Das Kloster wurde 1232 von Zisterzienserinnen gegründet und erlebte nach der Reformation im späten 16. Jahrhundert eine Umwandlung in eine lutherische Stiftung für Adelsfrauen. Diese Veränderung prägte die Geschichte des Ortes bis in die Moderne.

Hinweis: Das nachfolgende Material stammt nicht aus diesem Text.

(** The destructor never throws.  For an object that owns a queue pair it asks
    for the ERR state, then destroys the queue pair, which is gone when the library
    reports success; for an object without one it makes no call. *)
Theorem qp_dtor_calls {L : QpLaws V} (t : basic_qp) (w : world) :
  ∃ w', qp_dtor (QpWorld t w) = (Ret tt, QpWorld t w') ∧
  match qp_ t with
  | None => w' = w
  | Some q => ∃ rc_err rc_destroy,
      calls w [EvModifyQp (Some q) err_attr [IBV_QP_STATE] rc_err;
               EvDestroyQp (Some q) rc_destroy] w' ∧
      qa_qp_state err_attr = IBV_QPS_ERR ∧
      (rc_destroy = 0%Z → nic_qps (w_nic w') = delete (qp_h q) (nic_qps (w_nic w)))
  end.
Proof.
  destruct (qp_ t) as [q|] eqn:Hq; [|exists w; split; [by apply destroy_null|done]].
  unfold qp_dtor, destroy, err, get_this, on_world. munfold. simpl. rewrite Hq.
  simpl. rewrite Hq. unfold vcall.
  destruct (ibv_modify_qp (Some q) err_attr [IBV_QP_STATE] (w_nic w)) as [rc n] eqn:Hop.
  simpl. destruct (ibv_destroy_qp (Some q) n) as [rc' n'] eqn:Hop'. simpl.
  assert (IBV_QP_STATE ∈ [IBV_QP_STATE]) as Hin by repeat constructor.
  pose proof (qcalls_modify w q err_attr [IBV_QP_STATE] rc n Hop Hin) as Hc.
  pose proof (qcalls_destroy (after w n (EvModifyQp (Some q) err_attr [IBV_QP_STATE] rc))
    q rc' n' Hop') as Hc'.
  destruct (qcalls_app _ _ _ _ _ Hc Hc') as [Hcalls Hnic].
  eexists. split; [done|]. exists rc, rc'. split_and!; [done..|].
  intros ->. rewrite (Hnic L). simpl. case_bool_decide; [apply delete_insert_eq|done].
Qed.

(** C38: whatever the outcome of each attempt, the queue pairs of a program that makes
    at most 2^32 attempts all start at different packet sequence numbers: the shared
    counter wraps at 32 bits. *)
Theorem qp_psn_unique (args : list attempt_args) (w : world) :
  in_width 32 (w_next_sq_psn w) → (Z.of_nat (length args) ≤ 2 ^ 32)%Z →
  ∃ ts w', open_all args w = (Ret ts, w') ∧
    NoDup (sq_psn_ <$> ts) ∧ Forall (in_width 32) (sq_psn_ <$> ts).
Proof.
  intros Hw Hlen. destruct (open_all_offsets args w) as (ts & w' & offs & Hrun & Hoffs & Hs & Heq).
  exists ts, w'. rewrite Heq by (symmetry; by apply (wrap_small 32)). split_and!; [done| |].
  - clear Heq Hrun. revert Hoffs. induction Hs as [|i l _ IH Hi]; [constructor|].
    intros [Hi0 Hl]%Forall_cons. rewrite fmap_cons. constructor; [|by apply IH].
    intros (j & Heq & Hj)%list_elem_of_fmap.
    rewrite Forall_forall in Hi, Hl. specialize (Hi j Hj). specialize (Hl j Hj).
    unfold u32, wrap in Heq. apply Z.cong_iff_ex in Heq as [k Hk].
    assert (k = 0)%Z by nia. lia.
  - apply Forall_fmap, Forall_true. intros i. simpl. by apply (wrap_in_width 32).
Qed.

(** C29: what [serialize] writes on one host, [deserialized_qp::deserialize] reads
    back on any other: port, queue pair number, packet number, size of the user data
    and GID; the header has [kSerializedSize] bytes and the user data follow it. *)
Theorem qp_serialize_roundtrip (sender receiver : Host) (t : basic_qp) (q : ibv_qp)
    (rest : bytes) :
  qp_ t = Some q → in_width 16 (lid (pd_device_ (qpd_ t))) → in_width 32 (qp_num q) →
  in_width 32 (sq_psn_ t) → length (gid (pd_device_ (qpd_ t))) = gid_size →
  ∃ image, qp_serialize (H:=sender) t [] = (Ret tt, image ++ user_data_ t) ∧
    length image = kSerializedSize_qp ∧
    ∃ it, deserialized_qp_deserialize (H:=receiver) (image ++ rest) =
      (Ret (DeserializedQp (QpHeader (lid (pd_device_ (qpd_ t))) (qp_num q) (sq_psn_ t)
         (u32 (Z.of_nat (length (user_data_ t)))) (gid (pd_device_ (qpd_ t)))) []), it).
Proof.
  intros Hq Hlid Hqpn Hpsn Hgid. exists (header_image (qp_describes t q)). split_and!.
  - by apply qp_serialize_image.
  - by apply header_image_length.
  - exists rest. apply (header_deserialize (H:=receiver) (qp_describes t q)).
    split_and!; [done..|apply (wrap_in_width 32); done|done].
Qed.
End properties.

(** ** Witnesses: runs on the reference provider *)

Definition wit_gid : ibv_gid := replicate 15 Byte.x00 ++ [Byte.x01].
Definition wit_device : device :=
  Device (Some ref_device) (Some (IbvContext 1)) (IbvPortAttr 5 IBV_LINK_LAYER_ETHERNET)
    (IbvDeviceAttrEx IBV_ATOMIC_supported) wit_gid 0 1 None.
Definition wit_qpd : pd := Pd wit_device (Some (IbvPd 2)).
Definition wit_cq : cq := Cq wit_device (Some (IbvCq 3)).

(** A connection attempt on a provider whose calls selected by [fail] fail. *)
Definition wit_connect (fail : nat → bool) : outcome basic_qp * world (V:=ref_verbs fail) :=
  qp_ctor_connected (V:=ref_verbs fail) 7 500 9 wit_gid wit_qpd wit_cq wit_cq None
    default_qp_config (world0 fail).

Lemma qp_connected_states_witness :
  ∃ e w' q st, wit_connect (λ i, bool_decide (i = 2)) = (Throw e, w') ∧
    st ∈ [IBV_QPS_RESET; IBV_QPS_INIT; IBV_QPS_RTR] ∧
    rn_qps (w_nic (V:=ref_verbs (λ i, bool_decide (i = 2))) w') = <[ qp_h q := st ]> ∅ ∧
    qp_h q = 1%Z.
Proof.
  pose (fail := λ i, bool_decide (i = 2)).
  pose proof (qp_connected_states (V:=ref_verbs fail) (L:=ref_qp_laws fail) 7 500 9 wit_gid
    wit_qpd wit_cq wit_cq None default_qp_config (world0 fail)) as H.
  change (qp_ctor_connected (V:=ref_verbs fail) 7 500 9 wit_gid wit_qpd wit_cq wit_cq None
    default_qp_config (world0 fail)) with (wit_connect fail) in H.
  destruct (wit_connect fail) as [r w'] eqn:Hrun.
  assert (∃ e, r = Throw e) as [e ->].
  { exists (default QueueClosedError
      (match (wit_connect fail).1 with Throw e => Some e | _ => None end)).
    apply (f_equal fst) in Hrun. simpl in Hrun. rewrite <-Hrun. vm_compute. reflexivity. }
  assert (rn_qps (w_nic (V:=ref_verbs fail) w') = {[1%Z := IBV_QPS_INIT]}) as Hqps.
  { apply (f_equal snd) in Hrun. simpl in Hrun. rewrite <-Hrun. vm_compute. reflexivity. }
  destruct H as [_ [H|(q & st & Hst & _ & _ & H)]].
  - exfalso. simpl in H. rewrite Hqps in H. apply (f_equal (lookup 1%Z)) in H. done.
  - simpl in H. exists e, w', q, st. split_and!; [done|done|done|].
    rewrite Hqps in H. apply (f_equal (lookup (qp_h q))) in H.
    rewrite lookup_insert_eq in H. by apply lookup_singleton_Some in H as [? _].
Defined.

Das Kloster trägt den Namen einer nahegelegenen Siedlung und spiegelt noch heute die religiöse Prägung des Ortes wider. Besucher erleben hier ein Stück Alltagskultur aus der Zeit der klösterlichen Gemeinschaft, wo Gebet und Handwerk den Rhythmus bestimmten.
Der Besuch erfordert angemessene Kleidung, da es sich um einen religiösen Ort handelt, und gutes Schuhwerk ist wichtig für das Erkunden des gesamten Geländes. Die Gegend ist am besten mit eigenem Fahrzeug erreichbar, da die öffentlichen Verkehrsanbindungen begrenzt sind.
Das Kloster gehört zur europäischen Route der Backsteingotik, die bedeutende mittelalterliche Ziegelsteinbauten in Nordeuropa verbindet. Diese Verbindung zeigt, wie lokale Architektur teil eines größeren kulturellen Netzwerks ist.